Она беспокойно откашлялась, словно удивившись собственному голосу.
– Этой ночью мне не спалось. Я выходила прогуляться.
– Куда?
– В лес, совсем неглубоко.
На плечи легла тяжесть. Но больше она ничего не сказала.
Никогда раньше я не видела, чтобы матушка засыпала на ходу. Прямо за столом, работая и держа иголку во рту. Сначала у нее отвисла челюсть, а глаза стали слипаться. Потом она уронила куклу, к которой пришивала плащ. Когда ее драгоценная – единственная – игла упала в солому, я уговорила ее вернуться в постель. Прежде она не пропускала ни одного трудового дня. Даже если они с отцом ругались допоздна, мать поднималась рано. По утрам она надевала свои счастливые перчатки и занималась садом. После полудня навещала беременных женщин, нуждавшихся в ее помощи. Ночами шила кукол. Ни единого мгновения праздности.

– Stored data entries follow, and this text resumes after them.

Lemma take_object_spec dbg s fl i c p ps :
  slub_ok dbg s fl → caches s !! i = Some c → partial c = p :: ps →
  (∀ q e, descs s !! q = Some e → q ≠ p → p_flags e = SLAB → sl_inuse e ≠ 0) →
  ∃ x s' fl', take_object dbg s i = Ok (x, s') ∧ slub_ok dbg s' fl' ∧ x ≠ 0 ∧ x mod csize i = 0 ∧ words s' = words s ∧
    (∀ y m, live s' fl' y m ↔ (y = x ∧ m = csize i) ∨ live s fl y m) ∧ (∀ m, live s fl x m → False) ∧ no_empty s'.
Proof.
  intros Hs Hc Hpt Hne. destruct (ok_cache _ _ _ Hs _ _ Hc) as [Hcs Hco Hpn Hfn Hcp Hcf].
  assert (p ∈ partial c) as [Hsl Hl]%Hcp by (rewrite Hpt; left).
  destruct (slab_desc _ _ _ _ _ _ Hs Hc Hsl) as (d&Hp&Hf&Hci&Ho&Hi&H0&Ha&He&Hso).
  destruct (fl p) as [|x l] eqn:Hflp; [done|]. destruct (slab_take _ _ _ _ _ _ _ Hso Hi) as (Hso'&Hx&Hx0&Hlast&Hu).
  set (d' := PDesc (p_flags d) (p_order d) (sl_cache d) (words s !!! x) (u32 (sl_inuse d + 1))) in *.
  set (c' := if words s !!! x =? 0 then Cache (c_size c) (c_objects c) (filter (λ q, q ≠ p) (partial c)) (full c ++ [p]) else c).
  assert (p ∉ full c) as Hnf by (rewrite Hcf, Hflp; naive_solver).
  assert (relisted c c' p (l ≠ []) (l = [])) as Hrl.
  { subst c'. destruct (Z.eqb_spec (words s !!! x) 0) as [E|E].
    - apply Hlast in E as ->. split; simpl; [done|done|by apply filter_ne_nodup|..].
      + apply NoDup_app. split_and!; [done|set_solver|]. apply NoDup_singleton.
      + intros q Hq. rewrite elem_filter_ne. naive_solver.
      + set_solver.
      + rewrite elem_filter_ne. naive_solver.
      + set_solver.
    - assert (l ≠ []) by tauto. split; try done; rewrite Hpt; set_solver. }
  exists x, (Slub (<[i := c']> (caches s)) (<[p := d']> (descs s)) (words s) (frees s)), (λ q, if decide (q = p) then l else fl q).
  assert (obj_ok i p x) as Hox by (apply (so_valid _ _ _ _ _ _ Hso); left).
  assert (Hoth : ∀ q e, descs s !! q = Some e → q ≠ p → p + PAGE_SIZE ≤ q ∨ q + blk e ≤ p).
  { intros q e Hq Hqp. rewrite <-(blk_slab d Ho). by apply (ok_apart _ _ _ Hs p d q e). }
  split_and!; [| |done|apply Hox|done|..].
  - unfold take_object. rewrite (arr_get_Ok _ _ _ Hc). cbn [res_bind]. rewrite Hpt. cbn [head deref res_bind]. rewrite Hp. cbn [deref res_bind].
    rewrite Hx. replace (if dbg then check_free_object (words s) c p x else Ok ()) with (Ok () : res unit).
    2: { destruct dbg; [|done]. symmetry. apply (check_free_object_spec c i _ p d x (x :: l)); try done. left. }
    cbn [res_bind]. unfold load_word. rewrite (proj2 (Z.eqb_neq _ _) Hx0). cbn [res_bind]. fold d'. subst c'. rewrite Hpt.
    destruct (words s !!! x =? 0).
    + unfold set_cache, set_desc. simpl. rewrite arr_set_Ok by by eapply lookup_lt_Some. done.
    + simpl. by rewrite list_insert_id.
  - apply (put_slab dbg s fl Hs i c); try done. intros e He1. simplify_eq. done.
  - intros y m. rewrite live_insert, (live_split s fl p d y m Hp), Hflp. unfold page_live. simpl. rewrite Hf, Hci.
    pose proof (so_nodup _ _ _ _ _ _ Hso) as [Hxl _]%NoDup_cons. pose proof SLAB_LARGE.
    split.
    + intros [[(_&Hy&Hyl&->)|(?&_)]|?]; [|done|by auto]. destruct (decide (y = x)) as [->|]; [by left|]. right. left. left. set_solver.
    + intros [[-> ->]|[[(_&Hy&Hyl&->)|(?&_)]|?]]; [by auto 10| |done|by auto]. left. left. set_solver.
  - intros m Hm. rewrite (live_split s fl p d x m Hp), Hflp in Hm. destruct Hm as [[(_&_&Hn&_)|(Hl'&_)]|(q&e&Hqp&Hq&Hlq)].
    + set_solver.
    + by rewrite Hf in Hl'.
    + pose proof (page_live_inside _ _ _ _ _ _ _ (ok_desc _ _ _ Hs _ _ Hq) Hlq). pose proof (Hoth q e Hq Hqp). destruct Hox. lia.
  - intros q e Hq Hfq. simpl in Hq. apply lookup_insert_Some in Hq as [[<- <-]|[Hqp Hq]]; [done|]. by apply (Hne q).
Qed.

Всю следующую неделю у нее горел лоб и она никуда не выходила. Сгинула женщина, которая вскакивала с первыми рассветными лучами. Она спала даже после того, как я открывала ставни. Веки у нее трепетали от солнечного света, заливавшего комнату, но она не просыпалась почти до самого полудня. Отец пытался убедить епископа прислать лекаря, однако его прошения остались без внимания.
Когда разлетелась молва об ее недуге, матушкины друзья начали приносить еду. Рыбачка, жившая по соседству, дала мне муки, чтобы я испекла хлеб на углях. Мать Маттеуса поделилась тушеным мясом, но ее сын вместе с ней не пришел. Когда я отметила, что не видела его больше недели, Мехтильда извинилась и сказала, что он очень занят пошивом одежд для предстоящей свадьбы. И поделилась печальной новостью о том, что нашего друга кожевника свалила лихорадка, пока тот чистил бычью шкуру. Жена нашла его лежащим около ямы с известью; он бормотал чепуху, лицо у него горело.
Я не могла не испугаться, что мою мать поразил тот же недуг.
Тем вечером в нашу дверь постучали. У жены мельника начались схватки. Ее племянник пришел позвать мою матушку на роды. Когда я пришла к ней и сказала об этом, она подняла подрагивающие веки.
– Жена мельника? – Ей понадобилось время, чтобы осознать мои слова.
На ее лице отразилась мука. Я видела, как она раздумывает, как туго натянулась кожа вокруг глаз, ставших желтоватыми. Она сказала надтреснутым голосом:
– Передай, что я захворала.
– Что? – выдохнула я. Мы никогда не отказывали пациенткам. Жена мельника бы справилась и без нас; послала бы за кем-нибудь другим. Но ее мать, жена пекаря, знала всех. Если бы мы не появились, все бы прослышали, что мы бросили пациентку в трудную минуту. Мы бы потеряли половину всех остальных одним днем. – Ее мать всем расскажет!